When the line containing "UTF-16 code unit below 256." appears in the entries below, begin printing there and stop after the line containing "text by its"; print each of those lines exactly and no other line.
(THE DATA Opens)
(** * The sandboxed skill library of the skill editor's main process

    A shallow embedding of the Electron main process (the IPC handlers and
    the helpers they share): the sanitizers, the path sandbox
    [validateSkillPath], the tree builder and the file and bundle handlers,
    over a model of Node's POSIX [path] module and of the part of [fs] the
    handlers use.

    Conventions.
    - A JavaScript string is a [string]; each character stands for one
      UTF-16 code unit below 256.
    - A thrown exception is [Throw e]; [message e] is its [.message].
      For an error of a filesystem call the message stands for Node's
      text by its code alone ([ENOENT], [EISDIR], ...); Node's text also
      names the call and the path.
    - [path] is [path.posix]: the separator is [/].
    - The disk holds regular files and directories with readable entries.
      Links and entries that cannot be read, on which [readdir] and [stat]
      reject, are outside the model: what is proved of [buildFileTree]
      concerns the listings it returns.
    - The data of an uploaded file is written as it is, one character a
      byte; it is the text that [readFile] with [utf-8] returns for bytes
      below 128 only. *)

From Stdlib Require Import Ascii NArith ZArith Lia Sorted.
From stdpp Require Import base strings list pretty.

(** ** Exceptions and results *)

Inductive exn :=
  | Error (msg : string)      (* [new Error(msg)] thrown by the program *)
  | ZodError                  (* a schema's [parse] rejected the input *)
  | FsError (code : string).  (* a filesystem call rejected *)

Definition message (e : exn) : string :=
  match e with
  | Error m => m
  | ZodError => "ZodError"
  | FsError c => c
  end.

Inductive result (A : Type) :=
  | Ok (a : A)
  | Throw (e : exn).
Arguments Ok {A} a.
Arguments Throw {A} e.

Definition bind {A B} (k : A → result B) (r : result A) : result B :=
  match r with
  | Ok a => k a
  | Throw e => Throw e
  end.

Definition result_or {A} (d : A) (r : result A) : A :=
  match r with
  | Ok a => a
  | Throw _ => d
  end.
(THE DATA Closes)
### SOLUTION BELOW
      UTF-16 code unit below 256.
    - A thrown exception is [Throw e]; [message e] is its [.message].
      For an error of a filesystem call the message stands for Node's
      text by its code alone ([ENOENT], [EISDIR], ...); Node's text also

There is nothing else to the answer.